(July 25, 2016 at 9:49 pm)Thumpalumpacus Wrote:(July 25, 2016 at 9:39 pm)Jello Wrote: I'm just about fucking done with this. I'm tired of never being good enough for anybody. I try and I try and I try to fucking be nice, and be friendly, and all that ever happens is i get used. "Oh, come find me if you're feeling down, you always help me" meaningless fucking words obviously, i've never seen someone back out quicker in my entire life. I really wonder what would have happened if i had done that to you? Instead of letting you use me to feed your narcissistic bullshit, and allowing you to step on me to get closer to the people i'm friends with because they're obviously so much fucking better than i am. I'm sick to death of this, even though i know it won't end because i'm too fucking lonely to get up and do something about it because all that'll do is leave me even more alone. I'm just so tired of all this. I'm tired of feeling so meaningless and pointless and useless. I'm tired of crying about all this bullshit. It just fucking sucks.
Loneliness is a fucking drag ... and so are people who use your loneliness to massage their own ego.

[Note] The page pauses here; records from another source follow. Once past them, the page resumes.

(* ===== verification/WalkSound.v ===== *)
(** * What a successful walk has checked

    [cert_ok] lists the conditions on the certificate at one index; a walk
    that returns [Ok] has established it at every index, against the key and
    the name of the next certificate or of the anchor.  The walk does not
    panic, and the policy tree it carries is well formed. *)
From S2P Require Import Prelude X509 PathTypes Names Subtrees PolicyTree Verifier CertChecks ChainWalk.

(** ** What the checked updates compute

    No matcher panics, so neither do the loops over the subtrees; these are
    their values. *)
Definition same_subtree_in (a b : GeneralSubtree) : bool :=
  same_nc_variant (base a) (base b) && name_in (base a) b && name_in (base b) a.

Lemma same_subtree_Ok a b : same_subtree a b = Ok (same_subtree_in a b).
Proof.
  unfold same_subtree, same_subtree_in. rewrite !name_matches_subtree_total.
  destruct (same_nc_variant _ _); [|done]. by destruct (name_in (base a) b).
Qed.

Definition new_kept (current new_permitted : GeneralSubtrees) : GeneralSubtrees :=
  filter (λ n,
    match filter (λ c, same_nc_variant (base c) (base n) = true) current with
    | [] => true
    | l => existsb (name_in (base n)) l
    end = true) new_permitted.

Lemma keep_new_Ok current new_permitted :
  keep_new current new_permitted = Ok (new_kept current new_permitted).
Proof.
  apply try_filter_pure. intros n _. destruct (filter _ current); [done|]. apply try_any_name_in.
Qed.

Definition current_kept (new_permitted result : GeneralSubtrees) (c : GeneralSubtree) :
    GeneralSubtrees :=
  match filter (λ n, same_nc_variant (base n) (base c) = true) new_permitted with
  | [] => result ++ [c]
  | l =>
      if existsb (name_in (base c)) l then
        if existsb (λ e, same_subtree_in e c) result then result else result ++ [c]
      else result
  end.

Lemma keep_current_Ok new_permitted result c :
  keep_current new_permitted result c = Ok (current_kept new_permitted result c).
Proof.
  unfold keep_current, current_kept. destruct (filter _ new_permitted); [done|].
  rewrite try_any_name_in. cbn [mbind result_bind]. destruct (existsb _ _); [|done].
  by rewrite (try_any_pure _ (λ e, same_subtree_in e c)) by (intros; apply same_subtree_Ok).
Qed.

Definition permitted_by_both (current new_permitted : GeneralSubtrees) : GeneralSubtrees :=
  foldl (current_kept new_permitted) (new_kept current new_permitted) current.

Lemma intersect_permitted_Ok current new_permitted :
  intersect_permitted current new_permitted = Ok (permitted_by_both current new_permitted).
Proof.
  unfold intersect_permitted. rewrite keep_new_Ok. apply try_fold_pure, keep_current_Ok.
Qed.

Definition excluded_by_either (excluded new_excluded : GeneralSubtrees) : GeneralSubtrees :=
  foldl (λ acc new_entry,
    if existsb (λ existing, same_subtree_in existing new_entry) acc then acc
    else acc ++ [new_entry]) excluded new_excluded.

Lemma union_excluded_Ok excluded new_excluded :
  union_excluded excluded new_excluded = Ok (excluded_by_either excluded new_excluded).
Proof.
  apply try_fold_pure. intros acc x.
  by rewrite (try_any_pure _ (λ e, same_subtree_in e x)) by (intros; apply same_subtree_Ok).
Qed.

(** The state after [update_nc]. *)
Definition updated (nc : NameConstraints) (s : WorkingState) : WorkingState :=
  match update_nc nc s with Ok s' => s' | _ => s end.

Lemma update_nc_Ok nc s : update_nc nc s = Ok (updated nc s).
Proof.
  unfold updated, update_nc.
  destruct (permitted_subtrees nc), (nc_permitted s), (excluded_subtrees nc);
    cbn [mbind result_bind]; rewrite ?intersect_permitted_Ok; cbn [mbind result_bind mret result_ret];
    by rewrite ?union_excluded_Ok.
Qed.

Section walk_sound.
Context `{PathAsn1} {V : Type} `{SignatureVerifier V}.
Implicit Types (policy : ValidationPolicy) (chain : list Certificate) (anchor : TrustAnchor)
  (verifier : V).

(** The key, the name and the SAN-identity flag the certificate at [i] is
    checked against: those of its successor in the chain, or the anchor's. *)
Definition issuer_of chain anchor (i : nat) : SubjectPublicKeyInfo * Name * bool :=
  match chain !! S i with
  | Some c => (subject_public_key_info (tbs_certificate c), subject (tbs_certificate c),
               cert_has_san_identity c)
  | None => (anchor_spki anchor, anchor_subject anchor, false)
  end.

(** A decoded extension: absent, or present and well formed. *)
Definition ext_is {T} `{DecodeOwned T} (cert : Certificate) (oid : ObjectIdentifier)
    (o : option T) : Prop :=
  match find_ext cert oid with
  | None => o = None
  | Some e => ∃ t, from_der (extn_value e) = inr t ∧ o = Some t
  end.

(** The number of certificates between the leaf and index [i] that are not
    self-issued. *)
Definition intermediates_below chain (i : nat) : nat :=
  length (filter (λ c, is_self_issued_cert c = false) (take (i - 1) (drop 1 chain))).

(** The conditions on an issuer. *)
Record issuer_ok policy chain (i : nat) (cert : Certificate) : Prop := {
  issuer_is_ca : ∃ bc : BasicConstraints,
    ext_is cert OID_BASIC_CONSTRAINTS (Some bc) ∧ ca bc = true ∧
    ∀ l, path_len_constraint bc = Some l → (N.of_nat (intermediates_below chain i) ≤ l)%N;
  issuer_key_usage : enforce_key_usage policy = true →
    ∃ ku : option KeyUsage, ext_is cert OID_KEY_USAGE ku ∧ key_cert_sign <$> ku ≠ Some false;
  issuer_crl_sign : require_crl_sign_on_cas policy = true →
    ∃ ku : option KeyUsage, ext_is cert OID_KEY_USAGE ku ∧ crl_sign <$> ku ≠ Some false }.

(** The conditions on the leaf, as the policy asks for them. *)
Record leaf_ok policy (cert : Certificate) : Prop := {
  leaf_san : require_subject_alt_name policy = true →
    ∃ s : SubjectAltName, ext_is cert OID_SUBJECT_ALT_NAME (Some s) ∧ san_names s ≠ [] ∧
      (require_rfc822_san policy = true → ∃ m, Rfc822Name m ∈ san_names s);
  leaf_eku : ∀ req oid, required_leaf_eku policy = Some req → oid ∈ req →
    ∃ e : ExtendedKeyUsage, ext_is cert OID_EXTENDED_KEY_USAGE (Some e) ∧ oid ∈ eku_oids e;
  leaf_policies : ∀ req oid, required_leaf_policy_oids policy = Some req → oid ∈ req →
    ∃ cp : CertificatePolicies, ext_is cert OID_CERTIFICATE_POLICIES (Some cp) ∧
      ∃ pi, pi ∈ cp_infos cp ∧ policy_identifier pi = oid;
  leaf_dn : ∀ r, required_leaf_subject_dn_attrs policy = Some r →
    evaluate_dn_attr_rule (subject (tbs_certificate cert)) r = true }.

(** The conditions on the certificate at index [i]. *)
Record cert_ok policy (verifier : V) chain anchor (i : nat) (cert : Certificate) : Prop := {
  ok_signature : ∃ tbs, to_der (tbs_certificate cert) = inr tbs ∧
    verify_signature verifier (signature_algorithm cert) (issuer_of chain anchor i).1.1
      tbs (raw_bytes (cert_signature cert)) = true;
  ok_linkage : (issuer_of chain anchor i).2 = true ∨
    names_match (issuer_of chain anchor i).1.2 (issuer (tbs_certificate cert)) = true;
  ok_validity : (to_unix_secs (not_before (tbs_certificate cert)) ≤ current_time_unix policy ≤
    to_unix_secs (not_after (tbs_certificate cert)))%N;
  ok_algorithm : ∀ l, allowed_signature_algs policy = Some l →
    alg_oid (signature_algorithm cert) ∈ l;
  ok_max_validity : ∀ m, max_validity_secs policy = Some m →
    (to_unix_secs (not_after (tbs_certificate cert)) -
     to_unix_secs (not_before (tbs_certificate cert)) ≤ m)%N;
  ok_rsa_bits : ∀ m b, min_rsa_key_bits policy = Some m →
    rsa_public_key_bits (subject_public_key_info (tbs_certificate cert)) = Some b → (m ≤ b)%N;
  ok_critical : ∀ e, e ∈ cert_extensions cert → critical e = true →
    extn_id e ∈ HANDLED_CRITICAL_OIDS;
  ok_issuer : 0 < i → issuer_ok policy chain i cert;
  ok_leaf : i = 0 → leaf_ok policy cert }.

(** ** Reading extensions *)
Lemma try_find_cert_ext_Ok {T} `{DecodeOwned T} cert oid (o : option T) :
  try_find_cert_ext cert oid = Ok o ↔ ext_is cert oid o.
Proof.
  unfold try_find_cert_ext, ext_is. destruct (find_ext cert oid) as [e|]; [|naive_solver].
  rewrite fmap_Ok. setoid_rewrite lift_der_Ok. naive_solver.
Qed.

Lemma ext_is_fun {T} `{DecodeOwned T} cert oid (o o' : option T) :
  ext_is cert oid o → ext_is cert oid o' → o = o'.
Proof. rewrite <-!try_find_cert_ext_Ok. congruence. Qed.

(** ** The blocks on the leaf *)
Lemma check_leaf_eku_Ok policy cert :
  check_leaf_eku policy cert = Ok tt →
  ∀ req oid, required_leaf_eku policy = Some req → oid ∈ req →
    ∃ e : ExtendedKeyUsage, ext_is cert OID_EXTENDED_KEY_USAGE (Some e) ∧ oid ∈ eku_oids e.
Proof.
  unfold check_leaf_eku. intros Hc req oid Hreq Hoid. rewrite Hreq in Hc.
  apply bind_Ok in Hc as (o & Ho%map_err_Ok%try_find_cert_ext_Ok & Hc).
  destruct o as [e|].
  - exists e. split; [done|]. apply list_elem_of_lookup in Hoid as [j Hj].
    rewrite try_for_each_Ok in Hc. apply Hc, fail_if_Ok, negb_false_iff, existsb_elem in Hj.
    destruct Hj as (x & Hx & ->%bool_decide_eq_true). done.
  - apply fail_if_Ok, negb_false_iff, bool_decide_eq_true in Hc. subst req.
    by apply not_elem_of_nil in Hoid.
Qed.

Lemma check_leaf_policy_oids_Ok policy cp :
  check_leaf_policy_oids policy cp = Ok tt →
  ∀ req oid, required_leaf_policy_oids policy = Some req → oid ∈ req →
    ∃ c, cp = Some c ∧ ∃ pi, pi ∈ cp_infos c ∧ policy_identifier pi = oid.
Proof.
  unfold check_leaf_policy_oids. intros Hc req oid Hreq Hoid. rewrite Hreq in Hc.
  destruct cp as [c|].
  - exists c. split; [done|]. apply list_elem_of_lookup in Hoid as [j Hj].
    rewrite try_for_each_Ok in Hc. apply Hc, fail_if_Ok, negb_false_iff, existsb_elem in Hj.
    destruct Hj as (x & Hx & Heq%bool_decide_eq_true). by exists x.
  - destruct req; [|done]. by apply not_elem_of_nil in Hoid.
Qed.

Lemma check_leaf_san_Ok policy san :
  check_leaf_san policy san = Ok tt → check_leaf_rfc822 policy san = Ok tt →
  require_subject_alt_name policy = true →
  ∃ s, san = Some s ∧ san_names s ≠ [] ∧
    (require_rfc822_san policy = true → ∃ m, Rfc822Name m ∈ san_names s).
Proof.
  unfold check_leaf_san, check_leaf_rfc822. intros Hs Hr Hreq'.
  rewrite Hreq' in Hs, Hr. cbn [andb] in Hr.
  apply fail_if_Ok, negb_false_iff in Hs. destruct san as [s|]; [|done].
  apply negb_true_iff, bool_decide_eq_false in Hs. exists s. split_and!; [done..|].
  intros Hreq. rewrite Hreq in Hr. apply fail_if_Ok, negb_false_iff, existsb_elem in Hr.
  destruct Hr as ([] & Hin & Heq); try done. by eexists.
Qed.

I hope things get better for you, J. You deserve to be happy.
Yeah. I hate being lonely.
Though really, from experience people tend to get the exact opposite of what they supposedly deserve; Bad people get the fucking world handed to them, and the good people just get shit.
"He who fights with monsters should look to it that he himself does not become a monster. For if you gaze long into an abyss, the abyss also gazes unto you."